Objectives and learning outcomes of the module

At the end of the module, a student should be able to demonstrate…

  • knowledge and understanding of complex modern Hebrew grammar
  • familiarity with the Hebrew verb system, the present, past and future tenses and infinitives of all verb forms
  • knowledge and understanding of extensive Hebrew vocabulary
  • knowledge and understanding of the appropriateness of most Hebrew structures and expressions in a given context
  • the ability to understand unedited passages in written Hebrew from various sources
  • the ability to produce passages in written Hebrew on a variety of topics, to express opinion and formulate an argument
  • the ability to understand spoken Hebrew and to engage in spoken discourse on a variety of topics
  • knowledge and understanding of the role of language in general, and Hebrew in particular, in language-based scholarship and research - specific learning outcome for PG students


This module will be taught over 22 weeks with 3 hours classroom contact per week in language classes. 10 research seminars to be taken within SOAS.

Scope and syllabus

The module provides an opportunity for students with a good command of Hebrew to further their proficiency and understanding of modern Hebrew language in all its registers and in a variety of contexts. The module reviews the Hebrew verb system, but focuses more on complex sentence structure, register and vocabulary. The students will encounter unedited Hebrew poetry and prose, as well as academic writing on a wide range of topics relating to Israeli culture and society. Communicative practice is established through listening to Israeli radio, lectures by native speakers and songs, and the students will be required to give short oral presentations dealing with a range of situations.
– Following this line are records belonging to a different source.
Lemma item_len n top : solid n → wf db_node n → good top n → bounded n → zlen (enc (item n)) < two64.
Proof.
  intros Hs Hw Hg Hb. inversion Hw as [K v fl HK Hv|K c fl HK Hn Hbr Hc|cs fl Hl H1 H2 H3|]; subst; [..|done].
  - destruct (Hb (K ++ []) v) as [B1 B2]; [repeat constructor|]. rewrite app_nil_r in B1. cbn [item fold_ref]. apply list_len. rewrite payload_two, length_app.
    destruct (compact_spec K true) as (_ & _ & Hcl); [by apply hexkey_plain|]. cbn [enc].
    pose proof (enc_str_len (compact K)). pose proof (enc_str_len v). unfold two64 in *. lia.
  - destruct (wf_holds _ c Hc) as (k & v & Hh). destruct (Hb (K ++ k) v) as [B1 _]; [by constructor|]. rewrite length_app in B1.
    inversion Hg as [| | |top' K' V' fl' HV Hf|]; subst. cbn [item]. apply list_len. rewrite payload_two, length_app.
    destruct (compact_spec K false) as (_ & _ & Hcl); [by apply nibbles_plain|]. cbn [enc].
    pose proof (enc_str_len (compact K)). pose proof (ref_len c Hc HV). unfold two64 in *. cbn [enc] in *. lia.
  - destruct (full_split cs fl Hw) as (l & x & -> & El). inversion Hg as [| | | |top' cs' fl' HF Hf]; subst.
    apply Forall_app in HF as [HF _]. cbn [item]. rewrite map_app. apply list_len.
    assert (Hx : zlen (enc (fold_ref (item x))) <= 2 ^ 56 + 9).
    { destruct (decide (x = nil_)) as [->|Hx]; [done|].
      assert (H16 : (l ++ [x]) !! 16%nat = Some x) by (rewrite <- El; by rewrite lookup_app_r, Nat.sub_diag by lia).
      destruct (H2 x H16 Hx) as (v & _ & ->). pose proof (bounded_child _ _ _ _ Hw Hb H16 [] v ltac:(constructor)) as [_ B].
      cbn [item fold_ref enc]. pose proof (enc_str_len v). unfold two64 in *. lia. }
    assert (HF2 : Forall (λ it, zlen (enc it) <= 33) (map (λ c, fold_ref (item c)) l)).
    { apply Forall_fmap. apply Forall_lookup_2. intros i c Hi. cbn. pose proof (lookup_lt_Some _ _ _ Hi) as Hlt.
      destruct (decide (c = nil_)) as [->|Hc]; [done|]. apply ref_len; [|by eapply Forall_lookup_1].
      apply (H1 i); [by rewrite lookup_app_l|lia|done]. }
    pose proof (full_payload (map (λ c, fold_ref (item c)) l) ltac:(rewrite length_map; lia) (fold_ref (item x)) 33 HF2). cbn [map] in *. lia.
Qed.

(** ** The hasher *)

Lemma rlp_value_writable n : writable (rlp_value n).
Proof.
  induction n as [| | |K V fl IH|cs fl IH] using node_ind'; [done..|by cbn|]. apply writable_list, Forall_fmap.
  eapply Forall_impl; [exact IH|]. intros c Hc. cbn. by destruct (is_nil c).
Qed.

(** The item of a node whose children are collapsed. *)
Definition raw_item (n : node) : Item := item_of (rlp_value n).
The module provides students with an advanced knowledge of Hebrew and practice of using Hebrew in a variety of everyday situations. It allows students to interact with Hebrew speakers in Hebrew and to use original Hebrew language sources. This provides students with a basis to approach research topics relating to modern Hebrew language, and its revival.

Method of assessment

  • An oral exam testing competence and aural comprehension (20%)
  • One unseen written examination testing reading and writing skills and analytical knowledge of selected major structures in May-June (80%)

Suggested reading

The course will be based on:

  • either Cohen, Mazal, Agada shel safa (Akademon, 1992)
  • Omlinski, Batya and Vais, Yonah, Ivrit bedalet amot (Akademon, 1993)
  • additional materials which will be made available throughout the course.

Additional Hebrew References:

Hebrew Learning Resources:

  • Bolozky, Shmuel, 501 Hebrew Verbs (2008)
  • Levy, Ya’acov, Oxford English-Hebrew, Hebrew-English Dictionary (1995)
  • Lauden, E and Weinbach, L., Multi-dictionary: Hebrew-Hebrew English and English-Hebrew (1993)

Hebrew Grammar:

  • Glinert, Lewis, Chik-chak: a gateway to modern Hebrew grammar (SOAS, 1991)
  • Glinert, Lewis, Modern Hebrew: an essential grammar (2005)
  • Kamhi, D.J., Modern Hebrew: an introductory course (1982)

Revival of Modern Hebrew:

  • Ben Yehuda, Eliezer, A dream come true (1993)
  • Fellman, Jack, The revival of a classical tongue: Eliezer ben Yehuda and the modern Hebrew language (1973)
  • Harshav, Benjamin, Language in time of revolution (1999)
  • Sivan, Reuven, The revival of the Hebrew language (1980)

Additional bibliography of Hebrew books will be given at the beginning of the academic year.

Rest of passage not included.